__Given entries__:
(* ===== verification/KeystoreSign.v ===== *)
(** * Signing in the keystore ([keystore.rs], [generate_signing_key] to
    [verify_signature])

    Signing keys hold an ML-DSA seed instead of a KEM secret key; the seed is
    wrapped and unwrapped by the same methods. *)

From S2P Require Import Prelude.
From S2P Require Import Crypto.
From S2P Require Import Enforcer.
From S2P Require Import Types.
From S2P Require Import Hierarchy.
From S2P Require Import AuditLog.
From S2P Require Import Signer.
From S2P Require Import KeystoreBase.
From S2P Require Import KeystoreWrap.
From S2P Require Import Keystore.
From S2P Require Import KeystoreCrypto.
Import Types.

Module KsSign.
Import Wrap Keystore KsCrypto.

Record SignedPayload := mkSigned {
  sp_key_id : string;
  sp_key_version : Z;
  signature_hex : string;
  signed_at : Z;
}.

Section sign.
Context {PF : Platform}.

(** [citadel_signer::dsa::generate_keypair]: verifying key and seed. *)
Definition signing_keypair : M string (list byte * list byte) :=
  seed ← fill_bytes 32;
  lift (map_err Fail (Dsa.generate_keypair seed)).

Definition check_signing_parent (parent_id : string) : M KeystoreError unit :=
  o ← mapping (fun e => StorageError ("load parent for signing key: " +:+ display_error e))
        (storage_get parent_id);
  parent_meta ← or_throw o (HierarchyViolation ("parent key " +:+ parent_id +:+ " not found"));
  flat ← asks flat_override;
  let parent_role := Hierarchy.role_of (key_type parent_meta) in
  throw_if (negb (Hierarchy.can_wrap parent_role Hierarchy.RSigningKey) && negb flat)
    (HierarchyViolation ("Signing key parent must be KeyEncrypting (Kek). Got "
       +:+ debug_type (key_type parent_meta) +:+ " (" +:+ Hierarchy.label parent_role +:+ ").")).

Definition signing_version (created : Z) (vk : list byte)
    (wrapped : SecretKeyMaterial * option string * option Z) (wrap_nonce : option string) : KeyVersion :=
  {| version := 1; kv_created_at := created; public_key_hex := hex_encode vk;
     secret_key_material := wrapped.1.1; wrapping_key_id := wrapped.1.2;
     wrapping_key_version := wrapped.2; wrap_nonce_hex := wrap_nonce; wrapping_mode := None |}.

Definition generate_signing_key (name : string) (policy_id : option string) (parent_id : string) :
    M KeystoreError string :=
  _ ← require_master_key;
  _ ← check_signing_parent parent_id;
  id_bytes ← fill_bytes 16;
  let id := hex_encode id_bytes in
  t ← now;
  kp ← mapping (fun e => StorageError ("ML-DSA keypair generation failed: SignError: " +:+ e))
         signing_keypair;
  wrapped ← mapping StorageError (wrap_secret_key_for id 1 (Some parent_id) kp.2);
  wrap_nonce ← extract_wrap_nonce wrapped.1.1;
  let meta := {| Types.id := id; Types.name := name; Types.key_type := Signing; state := Pending;
                 Types.policy_id := policy_id; Types.parent_id := Some parent_id; created_at := t;
                 updated_at := t; activated_at := None; rotated_at := None; revoked_at := None;
                 destroyed_at := None; versions := [signing_version t kp.1 wrapped wrap_nonce];
                 current_version := 1; usage_count := 0; tags := ∅ |} in
  _ ← storage_put meta;
  _ ← record_key id Signing Pending Audit.KeyGenerated;
  mret id.

(** A refusal that is recorded. *)
Definition signing_denied {A} (k : string) (meta : KeyMetadata) (n : Z) (reason : string) : M string A :=
  _ ← record_key k (key_type meta) (state meta) (Audit.SigningFailed n reason);
  throw reason.

Definition sign (key_id : string) (message : list byte) : M string SignedPayload :=
  meta ← mapping display_error (get key_id);
  _ ← (if negb (bool_decide (key_type meta = Signing))
       then signing_denied key_id meta (current_version meta)
              ("keystore denied: key " +:+ key_id +:+ " is type " +:+ display_type (key_type meta)
                 +:+ Hierarchy.dash +:+ "sign() requires KeyType::Signing")
       else mret ());
  _ ← (if negb (bool_decide (state meta = Active))
       then signing_denied key_id meta (current_version meta)
              ("keystore denied: key " +:+ key_id +:+ " is " +:+ display_state (state meta)
                 +:+ Hierarchy.dash +:+ "signing requires Active state")
       else mret ());
  kv ← or_throw (current_key_version meta) "no current key version"%string;
  seed ← on_error (unwrap_key_version key_id kv 0) (fun e =>
           signing_denied key_id meta (version kv) ("unwrap signing key: " +:+ e));
  sig_bytes ← mapping (fun e => "ML-DSA sign failed: SignError: " +:+ e)
                (lift (map_err Fail (Dsa.sign_message seed message)));
  _ ← record_key key_id (key_type meta) (state meta)
        (Audit.SigningPerformed (version kv) (len message));
  t ← now;
  mret (mkSigned key_id (version kv) (hex_encode sig_bytes) t).

Definition sign_authorized (authz : Enforcer.AuthorizedContext) (message : list byte) :
    M string SignedPayload :=
  _ ← validate_authz authz;
  let key_id := Enforcer.key_id authz in
  _ ← lift (map_err Fail (Enforcer.require_sign_for_payload authz key_id message));
  sign key_id message.

Definition verify_signature (key_id : string) (message : list byte) (signed_payload : SignedPayload) :
    M string bool :=
  meta ← mapping display_error (get key_id);
  _ ← throw_if (negb (bool_decide (key_type meta = Signing)))
        ("key " +:+ key_id +:+ " is type " +:+ display_type (key_type meta)
           +:+ Hierarchy.dash +:+ "verify_signature() requires KeyType::Signing");
  _ ← throw_if (negb (usable (state meta)))
        ("key " +:+ key_id +:+ " is " +:+ display_state (state meta)
           +:+ Hierarchy.dash +:+ "cannot verify (Revoked/Expired/Destroyed keys are terminal)");
  kv ← or_throw (get_version meta (sp_key_version signed_payload))
         ("key " +:+ key_id +:+ " version " +:+ pretty (sp_key_version signed_payload) +:+ " not found");
  vk_bytes ← mapping (fun e => "decode verifying key hex: " +:+ e) (decode_hex (public_key_hex kv));
  sig_bytes ← mapping (fun e => "decode signature hex: " +:+ e)
                (decode_hex (signature_hex signed_payload));
  valid ← mapping (fun e => "ML-DSA verify failed: VerifyError: " +:+ e)
            (lift (map_err Fail (Dsa.verify_message vk_bytes message sig_bytes)));
  _ ← record_key key_id (key_type meta) (state meta)
        (Audit.VerificationPerformed (sp_key_version signed_payload) valid);
  mret valid.
End sign.
End KsSign.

__Exercise prompt__: Could you copy out all the material word for word?

__Output below__:
(* ===== verification/KeystoreSign.v ===== *)
(** * Signing in the keystore ([keystore.rs], [generate_signing_key] to
    [verify_signature])

    Signing keys hold an ML-DSA seed instead of a KEM secret key; the seed is
    wrapped and unwrapped by the same methods. *)

From S2P Require Import Prelude.
From S2P Require Import Crypto.
From S2P Require Import Enforcer.
From S2P Require Import Types.
From S2P Require Import Hierarchy.
From S2P Require Import AuditLog.
From S2P Require Import Signer.
From S2P Require Import KeystoreBase.
From S2P Require Import KeystoreWrap.
From S2P Require Import Keystore.
From S2P Require Import KeystoreCrypto.
Import Types.

Module KsSign.
Import Wrap Keystore KsCrypto.

Record SignedPayload := mkSigned {
  sp_key_id : string;
  sp_key_version : Z;
  signature_hex : string;
  signed_at : Z;
}.

Section sign.
Context {PF : Platform}.

(** [citadel_signer::dsa::generate_keypair]: verifying key and seed. *)
Definition signing_keypair : M string (list byte * list byte) :=
  seed ← fill_bytes 32;
  lift (map_err Fail (Dsa.generate_keypair seed)).

Definition check_signing_parent (parent_id : string) : M KeystoreError unit :=
  o ← mapping (fun e => StorageError ("load parent for signing key: " +:+ display_error e))
        (storage_get parent_id);
  parent_meta ← or_throw o (HierarchyViolation ("parent key " +:+ parent_id +:+ " not found"));
  flat ← asks flat_override;
  let parent_role := Hierarchy.role_of (key_type parent_meta) in
  throw_if (negb (Hierarchy.can_wrap parent_role Hierarchy.RSigningKey) && negb flat)
    (HierarchyViolation ("Signing key parent must be KeyEncrypting (Kek). Got "
       +:+ debug_type (key_type parent_meta) +:+ " (" +:+ Hierarchy.label parent_role +:+ ").")).

Definition signing_version (created : Z) (vk : list byte)
    (wrapped : SecretKeyMaterial * option string * option Z) (wrap_nonce : option string) : KeyVersion :=
  {| version := 1; kv_created_at := created; public_key_hex := hex_encode vk;
     secret_key_material := wrapped.1.1; wrapping_key_id := wrapped.1.2;
     wrapping_key_version := wrapped.2; wrap_nonce_hex := wrap_nonce; wrapping_mode := None |}.

Definition generate_signing_key (name : string) (policy_id : option string) (parent_id : string) :
    M KeystoreError string :=
  _ ← require_master_key;
  _ ← check_signing_parent parent_id;
  id_bytes ← fill_bytes 16;
  let id := hex_encode id_bytes in
  t ← now;
  kp ← mapping (fun e => StorageError ("ML-DSA keypair generation failed: SignError: " +:+ e))
         signing_keypair;
  wrapped ← mapping StorageError (wrap_secret_key_for id 1 (Some parent_id) kp.2);
  wrap_nonce ← extract_wrap_nonce wrapped.1.1;
  let meta := {| Types.id := id; Types.name := name; Types.key_type := Signing; state := Pending;
                 Types.policy_id := policy_id; Types.parent_id := Some parent_id; created_at := t;
                 updated_at := t; activated_at := None; rotated_at := None; revoked_at := None;
                 destroyed_at := None; versions := [signing_version t kp.1 wrapped wrap_nonce];
                 current_version := 1; usage_count := 0; tags := ∅ |} in
  _ ← storage_put meta;
  _ ← record_key id Signing Pending Audit.KeyGenerated;
  mret id.

(** A refusal that is recorded. *)
Definition signing_denied {A} (k : string) (meta : KeyMetadata) (n : Z) (reason : string) : M string A :=
  _ ← record_key k (key_type meta) (state meta) (Audit.SigningFailed n reason);
  throw reason.

Definition sign (key_id : string) (message : list byte) : M string SignedPayload :=
  meta ← mapping display_error (get key_id);
  _ ← (if negb (bool_decide (key_type meta = Signing))
       then signing_denied key_id meta (current_version meta)
              ("keystore denied: key " +:+ key_id +:+ " is type " +:+ display_type (key_type meta)
                 +:+ Hierarchy.dash +:+ "sign() requires KeyType::Signing")
       else mret ());
  _ ← (if negb (bool_decide (state meta = Active))
       then signing_denied key_id meta (current_version meta)
              ("keystore denied: key " +:+ key_id +:+ " is " +:+ display_state (state meta)
                 +:+ Hierarchy.dash +:+ "signing requires Active state")
       else mret ());
  kv ← or_throw (current_key_version meta) "no current key version"%string;
  seed ← on_error (unwrap_key_version key_id kv 0) (fun e =>
           signing_denied key_id meta (version kv) ("unwrap signing key: " +:+ e));
  sig_bytes ← mapping (fun e => "ML-DSA sign failed: SignError: " +:+ e)
                (lift (map_err Fail (Dsa.sign_message seed message)));
  _ ← record_key key_id (key_type meta) (state meta)
        (Audit.SigningPerformed (version kv) (len message));
  t ← now;
  mret (mkSigned key_id (version kv) (hex_encode sig_bytes) t).

Definition sign_authorized (authz : Enforcer.AuthorizedContext) (message : list byte) :
    M string SignedPayload :=
  _ ← validate_authz authz;
  let key_id := Enforcer.key_id authz in
  _ ← lift (map_err Fail (Enforcer.require_sign_for_payload authz key_id message));
  sign key_id message.

Definition verify_signature (key_id : string) (message : list byte) (signed_payload : SignedPayload) :
    M string bool :=
  meta ← mapping display_error (get key_id);
  _ ← throw_if (negb (bool_decide (key_type meta = Signing)))
        ("key " +:+ key_id +:+ " is type " +:+ display_type (key_type meta)
           +:+ Hierarchy.dash +:+ "verify_signature() requires KeyType::Signing");
  _ ← throw_if (negb (usable (state meta)))
        ("key " +:+ key_id +:+ " is " +:+ display_state (state meta)
           +:+ Hierarchy.dash +:+ "cannot verify (Revoked/Expired/Destroyed keys are terminal)");
  kv ← or_throw (get_version meta (sp_key_version signed_payload))
         ("key " +:+ key_id +:+ " version " +:+ pretty (sp_key_version signed_payload) +:+ " not found");
  vk_bytes ← mapping (fun e => "decode verifying key hex: " +:+ e) (decode_hex (public_key_hex kv));
  sig_bytes ← mapping (fun e => "decode signature hex: " +:+ e)
                (decode_hex (signature_hex signed_payload));
  valid ← mapping (fun e => "ML-DSA verify failed: VerifyError: " +:+ e)
            (lift (map_err Fail (Dsa.verify_message vk_bytes message sig_bytes)));
  _ ← record_key key_id (key_type meta) (state meta)
        (Audit.VerificationPerformed (sp_key_version signed_payload) valid);
  mret valid.
End sign.
End KsSign.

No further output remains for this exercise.